Early Medieval Hebrew Linguistics
The Beginnings of Hebrew Grammar
Technical works were first composed between the sixth and tenth centuries, primarily in Palestine, discussing and defining the external form of the biblical text, including verse and paragraph divisions, vocalization, and cantillation. Later compositions in Arabic and Hebrew describe the Hebrew language, its phonetics, morphology, and syntax, as well as its relationship to other Semitic languages such as Aramaic and Arabic. The debate among Jews over how and to what extent one might learn about Hebrew from cognate languages like Aramaic or Arabic in these and later centuries highlights the challenges and opportunities of Jewish integration in Islamic society. Hebrew grammar as a field of study was born during this period, and these texts illustrate its development into a systematic discipline.
Hebrew grammar emerged in the tenth and eleventh centuries as a legitimate object of religious study, pursued for the purpose of biblical interpretation. Previously, rules of Hebrew grammar had not even been formulated. Hebrew grammarians now drew on the already richly developed traditions of Arabic grammar and lexicography. The earliest works on the Hebrew language were written by Jews in Arabic. Starting in the twelfth century, when the center of Jewish cultural production shifted to Christian Europe, Hebrew grammar books, now intended for a non-Arabic-speaking audience, began to be composed in Hebrew.

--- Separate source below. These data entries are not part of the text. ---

(** Frame property: globals present before the run are carried along and
    shadowed by the module's own bindings. *)
Lemma exec_frame (prog : list stmt) (g g' g0 : gmap string value) :
  exec prog g = Ok g' -> exec prog (g ∪ g0) = Ok (g' ∪ g0).
Proof.
  revert g. induction prog as [|[x e] prog IH]; intros g; simpl.
  - by intros [= ->].
  - destruct (eval g e) as [v| |] eqn:Hv; simpl; try discriminate.
    rewrite (eval_weaken g (g ∪ g0) e v (map_union_subseteq_l _ _) Hv). simpl.
    intros Hrun. rewrite insert_union_l. by apply IH.
Qed.

Lemma info_globals_ok : info_globals = Ok info_bindings.
Proof. vm_compute. reflexivity. Qed.

(** From any initial globals the module runs to completion, and its own
    bindings are those of the run from the empty dictionary. *)
Lemma exec_info (g0 : gmap string value) :
  exec info g0 = Ok (info_bindings ∪ g0).
Proof.
  rewrite <- (left_id_L ∅ (∪) g0) at 1.
  apply exec_frame, info_globals_ok.
Qed.

Lemma defines_intro (x : string) (v : value) :
  info_bindings !! x = Some v -> defines x v.
Proof.
  intros Hx g0. exists (info_bindings ∪ g0). split; [apply exec_info|].
  by apply lookup_union_Some_l.
Qed.

Lemma defines_inj (x : string) (v w : value) :
  defines x v -> defines x w -> v = w.
Proof.
  intros Hv Hw.
  destruct (Hv ∅) as (g & Hg & Hgx), (Hw ∅) as (g' & Hg' & Hgx').
  congruence.
Qed.

Ltac by_run := apply defines_intro; vm_compute; reflexivity.
(** * Investment Hub: portfolio analytics, embedded and verified

    A shallow embedding of the analytics code of the repository
    ([lib/mockData.ts]: mock positions and ledger, snapshot synthesis,
    performance metrics, sector and asset allocation;
    [app/transactions/page.tsx]: transaction filter, statistics and
    most-traded ranking; the holdings, research, dashboard and analytics
    pages: filter, sort, selection and chart data), together with the
    properties its specification states about it and further properties
    read off the code.

    Numbers.  A JavaScript [number] is modelled by [num]: a real number or
    one of the three IEEE special values [Infinity], [-Infinity], [NaN].
    Arithmetic on finite values is exact (rounding and overflow of binary64
    are not modelled, and the two zeros are identified, a division by zero
    being a division by [+0]); the special values follow IEEE 754 as
    ECMAScript prescribes, so that every division by zero, [0/0] and
    [Infinity - Infinity] of the source is visible in the model.  Where a
    property depends on the rounding, the code is embedded a second time
    over an arithmetic that is a parameter ([Generic]), of which [Exact] and
    the binary64 numbers of the kernel ([Binary64]) are two instances.

    Strings.  A string is the sequence of its code units;
    [String.prototype.toLowerCase] is a parameter of the code that calls it.

    Objects.  A plain object is the table of its own properties together
    with the members it inherits from [Object.prototype].

    Exceptions.  Reading a property of [undefined] throws a [TypeError];
    code that can do so lives in the [result] monad. *)

From Stdlib Require Import Reals Lra Lia ZArith List String Ascii Bool.
From Stdlib Require Import Permutation Sorted DecimalString DecimalNat.
From Stdlib Require Floats Uint63.
Import ListNotations.

(* ================================================================= *)
(** ** JavaScript numbers *)

Module Num.

Local Open Scope R_scope.

Inductive num : Type :=
| Fin (r : R)
| PInf
| NInf
| NaN.

(** Three-way comparison of two reals. *)
Definition Rcmp (a b : R) : comparison :=
  match total_order_T a b with
  | inleft (left _) => Lt
  | inleft (right _) => Eq
  | inright _ => Gt
  end.

Arguments Rcmp : simpl never.

Definition neg (x : num) : num :=
  match x with
  | Fin a => Fin (- a)
  | PInf => NInf
  | NInf => PInf
  | NaN => NaN
  end.

(** [x + y] *)
Definition add (x y : num) : num :=
  match x, y with
  | NaN, _ | _, NaN => NaN
  | Fin a, Fin b => Fin (a + b)
  | PInf, NInf | NInf, PInf => NaN
  | PInf, _ | _, PInf => PInf
  | NInf, _ | _, NInf => NInf
  end.

(** [x - y] *)
Definition sub (x y : num) : num := add x (neg y).

(** The infinity whose sign is that of the real [a]; [NaN] for zero. *)
Definition inf_of_sign (a : R) : num :=
  match Rcmp a 0 with
  | Gt => PInf
  | Lt => NInf
  | Eq => NaN
  end.

(** [x * y] *)
Definition mul (x y : num) : num :=
  match x, y with
  | NaN, _ | _, NaN => NaN
  | Fin a, Fin b => Fin (a * b)
  | Fin a, PInf | PInf, Fin a => inf_of_sign a
  | Fin a, NInf | NInf, Fin a => inf_of_sign (- a)
  | PInf, PInf | NInf, NInf => PInf
  | PInf, NInf | NInf, PInf => NInf
  end.

(** [x / y]; a zero divisor is [+0]. *)
Definition div (x y : num) : num :=
  match x, y with
  | NaN, _ | _, NaN => NaN
  | Fin a, Fin b =>
      match Rcmp b 0 with
      | Eq => inf_of_sign a
      | _ => Fin (a / b)
      end
  | Fin _, PInf | Fin _, NInf => Fin 0
  | PInf, Fin b =>
      match Rcmp b 0 with Lt => NInf | _ => PInf end
  | NInf, Fin b =>
      match Rcmp b 0 with Lt => PInf | _ => NInf end
  | PInf, PInf | PInf, NInf | NInf, PInf | NInf, NInf => NaN
  end.

(** [x > y]: false as soon as one side is [NaN]. *)
Definition gt (x y : num) : bool :=
  match x, y with
  | NaN, _ | _, NaN => false
  | Fin a, Fin b => match Rcmp a b with Gt => true | _ => false end
  | PInf, PInf => false
  | PInf, _ => true
  | NInf, _ => false
  | Fin _, NInf => true
  | Fin _, PInf => false
  end.
Lemma u8_small z : 0 <= z < 256 -> u8 z = z.
Proof. apply Z.mod_small. Qed.
Lemma u16_small z : 0 <= z < 65536 -> u16 z = z.
Proof. apply Z.mod_small. Qed.
Lemma u32_small z : 0 <= z < 4294967296 -> u32 z = z.
Proof. apply Z.mod_small. Qed.
Lemma u64_small z : 0 <= z < 18446744073709551616 -> u64 z = z.
Proof. apply Z.mod_small. Qed.
Lemma s32_small z : -2147483648 <= z < 2147483648 -> s32 z = z.
Proof. intros. unfold s32. rewrite Z.mod_small; lia. Qed.

Lemma u8_range z : 0 <= u8 z < 256.
Proof. apply Z.mod_pos_bound; lia. Qed.
Lemma u16_range z : 0 <= u16 z < 65536.
Proof. apply Z.mod_pos_bound; lia. Qed.
Lemma u32_range z : 0 <= u32 z < 4294967296.
Proof. apply Z.mod_pos_bound; lia. Qed.
Lemma u64_range z : 0 <= u64 z < 18446744073709551616.
Proof. apply Z.mod_pos_bound; lia. Qed.

Lemma u32_wrap z : 4294967296 <= z < 8589934592 -> u32 z = z - 4294967296.
Proof. intros. unfold u32. rewrite <- (Z.mod_small (z - 4294967296) 4294967296), <- (Z.mod_add (z - 4294967296) 1) by lia. f_equal. lia. Qed.

#[export] Hint Resolve u8_range u16_range u32_range u64_range : adros.

(** Replaces the wrap-around of an expression that stays in range. *)
Ltac nowrap :=
  repeat first
    [ rewrite u64_small by lia | rewrite u32_small by lia
    | rewrite u16_small by lia | rewrite u8_small by lia
    | rewrite s32_small by lia ].
Tactic Notation "nowrap" "in" hyp(H) :=
  repeat first
    [ rewrite u64_small in H by lia | rewrite u32_small in H by lia
    | rewrite u16_small in H by lia | rewrite u8_small in H by lia
    | rewrite s32_small in H by lia ].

The Masorah and the Masoretes
The development of the Masorah (“tradition”)—a term that, in its broader sense, refers both to the marginal notes transmitted together with the biblical text in order to preserve its integrity and to the vowel and cantillation marks that guide its reading—highlights the importance of the Hebrew Bible as a canonical text. From the seventh century through the tenth, Masoretes (the group of Jews who composed the Masorah) in Palestine sought to establish the correct text of the Bible, adding vocalization and cantillation marks to reflect ancient traditions of pronouncing, chanting, and even understanding the meaning of the text. The consonantal form of the Bible had been standardized since the first century CE, while some graphic signs for vowels and accents were added in the late antique period. The Masoretes then codified the signs as part of the transmitted text. Their work culminated in the Aleppo Codex—produced by the Ben Asher family of Masoretes—which is regarded as the most authoritative biblical manuscript in the world and has survived in fragmentary form.
Early Grammatical Debates about Hebrew Roots
Menaḥem Ibn Sarūq (ca. 920–ca. 970) wrote the first thorough lexicon of biblical Hebrew, the Notebook (Maḥberet), assigning to Hebrew words either one- or two-letter roots. His contemporary Dunash ben Labraṭ (ca. 920/925–ca. 985) harshly criticized the dictionary for its perceived departures from tradition. An earlier lexicographical work, the Egron (Compilation), more limited in its scope, was composed by Dunash’s teacher, Se‘adya Ga’on (882–942), in the early tenth century.
Medieval grammarians divided Hebrew into three parts of speech: noun, verb, and particle. They knew that words consisted of a linguistic base, which was then inflected, but they often disagreed over the base of particular words or how many letters made up a base, or root. Reflecting his reading of Arabic linguistic works, Judah Ḥayyūj (ca. 945–ca. 1012) suggested a root consisting of three consonants. Ḥayyūj’s theory became accepted by nearly all Hebrew grammarians and eventually provided the foundation for the tripartite root system still in use today.
Hebrew Grammar for Poets and Talmudists
The analysis and composition of poetry was another driving force in the study of Hebrew linguistics. Moses Ibn Ezra’s (ca. 1055–ca. 1138) The Book of Conversation and Discussion (Kitāb almuḥāḍara wa-’l-mudhākara) explored Hebrew using Arabic poetics as a guide. Although they did not engage in the same type of grammatical study as their Arabic-speaking Jewish counterparts, Ashkenazic authors, too, especially those of the Tosafist school in northern France—known as Tosafists for their Tosafot (“additions”) to the talmudic text—used lexicographic methods to understand the Talmud, the Hebrew Bible, and Hebrew poetry.